DESCRIPTION OF THE TASK: Copy out each line of the entries where the word "computes" is present.

Collected data entries:
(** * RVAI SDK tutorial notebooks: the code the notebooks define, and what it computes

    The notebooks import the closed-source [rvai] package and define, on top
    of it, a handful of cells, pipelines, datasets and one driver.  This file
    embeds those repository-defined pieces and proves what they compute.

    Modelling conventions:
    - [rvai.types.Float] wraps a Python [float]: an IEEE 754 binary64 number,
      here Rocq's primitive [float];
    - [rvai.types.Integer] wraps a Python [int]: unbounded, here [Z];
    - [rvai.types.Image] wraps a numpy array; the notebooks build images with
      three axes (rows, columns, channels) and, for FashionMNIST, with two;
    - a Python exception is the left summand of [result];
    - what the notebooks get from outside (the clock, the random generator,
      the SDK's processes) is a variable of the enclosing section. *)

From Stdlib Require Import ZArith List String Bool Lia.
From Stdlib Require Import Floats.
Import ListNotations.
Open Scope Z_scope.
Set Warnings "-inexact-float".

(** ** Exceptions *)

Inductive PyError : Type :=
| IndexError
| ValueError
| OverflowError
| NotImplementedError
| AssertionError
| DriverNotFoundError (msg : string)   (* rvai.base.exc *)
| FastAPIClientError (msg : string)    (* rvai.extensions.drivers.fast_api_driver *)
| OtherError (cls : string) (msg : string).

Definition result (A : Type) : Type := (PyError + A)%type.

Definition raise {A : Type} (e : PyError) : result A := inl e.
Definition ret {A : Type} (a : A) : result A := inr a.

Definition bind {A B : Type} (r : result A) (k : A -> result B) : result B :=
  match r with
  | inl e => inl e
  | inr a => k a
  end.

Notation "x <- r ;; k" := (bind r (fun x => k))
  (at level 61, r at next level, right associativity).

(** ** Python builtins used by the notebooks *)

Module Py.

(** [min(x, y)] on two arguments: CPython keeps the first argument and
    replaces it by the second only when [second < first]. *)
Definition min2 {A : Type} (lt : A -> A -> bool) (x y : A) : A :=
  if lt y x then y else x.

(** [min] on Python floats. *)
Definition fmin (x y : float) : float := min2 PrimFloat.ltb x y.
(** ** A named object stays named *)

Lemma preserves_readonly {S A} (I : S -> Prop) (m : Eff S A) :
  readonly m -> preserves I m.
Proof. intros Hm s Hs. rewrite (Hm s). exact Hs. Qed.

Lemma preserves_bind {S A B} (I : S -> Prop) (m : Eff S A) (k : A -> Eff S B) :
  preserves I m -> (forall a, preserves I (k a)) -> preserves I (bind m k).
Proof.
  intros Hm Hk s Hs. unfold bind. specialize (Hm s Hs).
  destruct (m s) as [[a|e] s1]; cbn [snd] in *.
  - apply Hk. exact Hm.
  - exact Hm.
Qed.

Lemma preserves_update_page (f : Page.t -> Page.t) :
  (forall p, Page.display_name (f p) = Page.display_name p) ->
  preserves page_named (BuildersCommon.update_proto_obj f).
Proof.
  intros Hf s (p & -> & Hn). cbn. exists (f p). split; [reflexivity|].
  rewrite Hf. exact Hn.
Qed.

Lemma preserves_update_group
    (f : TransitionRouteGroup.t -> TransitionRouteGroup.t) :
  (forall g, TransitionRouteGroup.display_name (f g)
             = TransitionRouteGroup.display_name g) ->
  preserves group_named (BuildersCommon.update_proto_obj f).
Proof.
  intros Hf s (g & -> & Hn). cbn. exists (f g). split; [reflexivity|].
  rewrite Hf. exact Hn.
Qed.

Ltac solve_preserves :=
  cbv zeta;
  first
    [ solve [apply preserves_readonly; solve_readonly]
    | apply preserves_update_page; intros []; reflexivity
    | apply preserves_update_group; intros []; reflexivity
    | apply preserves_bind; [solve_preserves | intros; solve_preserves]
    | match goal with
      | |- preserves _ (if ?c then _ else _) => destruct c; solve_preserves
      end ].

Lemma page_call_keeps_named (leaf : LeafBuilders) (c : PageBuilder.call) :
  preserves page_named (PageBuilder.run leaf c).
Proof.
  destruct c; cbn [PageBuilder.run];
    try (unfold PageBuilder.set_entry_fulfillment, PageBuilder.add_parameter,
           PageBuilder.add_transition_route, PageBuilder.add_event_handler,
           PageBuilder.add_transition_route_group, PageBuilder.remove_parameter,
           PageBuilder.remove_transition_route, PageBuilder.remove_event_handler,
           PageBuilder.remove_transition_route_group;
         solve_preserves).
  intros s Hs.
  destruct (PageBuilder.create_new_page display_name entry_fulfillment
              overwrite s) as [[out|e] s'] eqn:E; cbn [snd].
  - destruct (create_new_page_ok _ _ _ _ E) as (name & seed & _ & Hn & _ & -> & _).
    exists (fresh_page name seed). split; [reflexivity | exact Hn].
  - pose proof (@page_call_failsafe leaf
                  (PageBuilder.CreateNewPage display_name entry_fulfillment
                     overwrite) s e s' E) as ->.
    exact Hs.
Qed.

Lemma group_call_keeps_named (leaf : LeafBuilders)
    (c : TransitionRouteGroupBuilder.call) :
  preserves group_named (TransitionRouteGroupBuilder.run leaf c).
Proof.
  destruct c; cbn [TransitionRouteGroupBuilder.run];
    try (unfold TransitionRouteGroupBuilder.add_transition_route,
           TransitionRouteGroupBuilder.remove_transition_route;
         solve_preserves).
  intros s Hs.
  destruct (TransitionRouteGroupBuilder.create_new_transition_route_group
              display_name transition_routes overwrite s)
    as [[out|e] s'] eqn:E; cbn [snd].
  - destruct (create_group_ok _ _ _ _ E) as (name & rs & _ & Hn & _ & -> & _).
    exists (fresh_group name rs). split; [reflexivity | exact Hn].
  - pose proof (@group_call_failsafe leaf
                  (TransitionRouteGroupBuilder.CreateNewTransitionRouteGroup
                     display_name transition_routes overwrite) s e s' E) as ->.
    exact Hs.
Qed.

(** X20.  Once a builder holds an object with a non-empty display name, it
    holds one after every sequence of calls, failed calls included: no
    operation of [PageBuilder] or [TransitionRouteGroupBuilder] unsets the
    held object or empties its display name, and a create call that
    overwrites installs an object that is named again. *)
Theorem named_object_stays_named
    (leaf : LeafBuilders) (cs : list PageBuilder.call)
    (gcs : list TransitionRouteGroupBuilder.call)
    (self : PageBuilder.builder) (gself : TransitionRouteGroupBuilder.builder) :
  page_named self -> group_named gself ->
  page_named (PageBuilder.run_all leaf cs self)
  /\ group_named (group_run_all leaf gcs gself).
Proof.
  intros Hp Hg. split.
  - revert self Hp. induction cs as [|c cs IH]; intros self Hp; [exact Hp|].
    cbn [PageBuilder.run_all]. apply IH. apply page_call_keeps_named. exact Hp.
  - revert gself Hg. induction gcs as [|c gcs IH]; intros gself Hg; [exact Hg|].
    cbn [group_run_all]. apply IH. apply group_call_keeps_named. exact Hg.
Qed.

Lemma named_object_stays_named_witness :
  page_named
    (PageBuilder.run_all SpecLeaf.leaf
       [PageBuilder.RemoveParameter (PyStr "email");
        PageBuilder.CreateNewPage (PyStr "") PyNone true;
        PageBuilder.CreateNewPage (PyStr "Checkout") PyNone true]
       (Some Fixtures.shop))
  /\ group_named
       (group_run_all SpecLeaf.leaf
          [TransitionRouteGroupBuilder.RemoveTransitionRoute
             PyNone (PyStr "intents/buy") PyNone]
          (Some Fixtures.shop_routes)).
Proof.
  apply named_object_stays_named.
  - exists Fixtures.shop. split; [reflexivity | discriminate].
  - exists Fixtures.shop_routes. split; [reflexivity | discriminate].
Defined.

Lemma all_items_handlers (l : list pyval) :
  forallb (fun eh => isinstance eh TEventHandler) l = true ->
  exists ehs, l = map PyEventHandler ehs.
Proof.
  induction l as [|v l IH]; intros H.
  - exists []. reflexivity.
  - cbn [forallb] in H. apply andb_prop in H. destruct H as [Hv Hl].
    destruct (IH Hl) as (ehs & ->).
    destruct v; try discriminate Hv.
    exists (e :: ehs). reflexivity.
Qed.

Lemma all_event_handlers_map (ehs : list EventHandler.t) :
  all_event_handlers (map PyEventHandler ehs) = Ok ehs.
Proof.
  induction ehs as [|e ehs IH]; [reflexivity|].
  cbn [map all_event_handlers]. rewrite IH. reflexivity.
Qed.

...

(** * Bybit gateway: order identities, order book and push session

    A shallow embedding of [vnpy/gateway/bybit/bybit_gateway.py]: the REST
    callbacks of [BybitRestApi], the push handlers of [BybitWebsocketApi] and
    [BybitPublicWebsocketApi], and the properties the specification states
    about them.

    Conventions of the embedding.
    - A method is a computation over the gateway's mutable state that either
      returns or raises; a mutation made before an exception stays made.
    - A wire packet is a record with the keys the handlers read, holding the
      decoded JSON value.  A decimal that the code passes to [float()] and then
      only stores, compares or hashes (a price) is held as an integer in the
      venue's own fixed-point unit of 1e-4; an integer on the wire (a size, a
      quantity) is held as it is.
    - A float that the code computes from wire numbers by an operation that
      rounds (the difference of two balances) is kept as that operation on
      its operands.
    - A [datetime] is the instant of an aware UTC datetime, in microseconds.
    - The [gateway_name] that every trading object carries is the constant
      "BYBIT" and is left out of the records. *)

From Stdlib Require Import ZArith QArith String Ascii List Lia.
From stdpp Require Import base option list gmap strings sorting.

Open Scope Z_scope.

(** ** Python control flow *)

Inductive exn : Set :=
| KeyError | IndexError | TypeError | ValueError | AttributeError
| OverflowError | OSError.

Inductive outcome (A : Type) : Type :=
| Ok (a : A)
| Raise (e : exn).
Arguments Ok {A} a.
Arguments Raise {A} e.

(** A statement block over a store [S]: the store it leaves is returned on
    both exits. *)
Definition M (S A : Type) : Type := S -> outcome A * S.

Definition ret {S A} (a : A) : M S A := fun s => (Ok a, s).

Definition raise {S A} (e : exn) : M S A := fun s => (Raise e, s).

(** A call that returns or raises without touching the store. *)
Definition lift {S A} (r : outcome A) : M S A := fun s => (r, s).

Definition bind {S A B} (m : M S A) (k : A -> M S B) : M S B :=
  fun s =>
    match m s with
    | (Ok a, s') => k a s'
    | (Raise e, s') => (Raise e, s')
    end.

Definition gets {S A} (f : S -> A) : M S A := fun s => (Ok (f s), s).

REPLY TO THE TASK:
(** * RVAI SDK tutorial notebooks: the code the notebooks define, and what it computes
    - A float that the code computes from wire numbers by an operation that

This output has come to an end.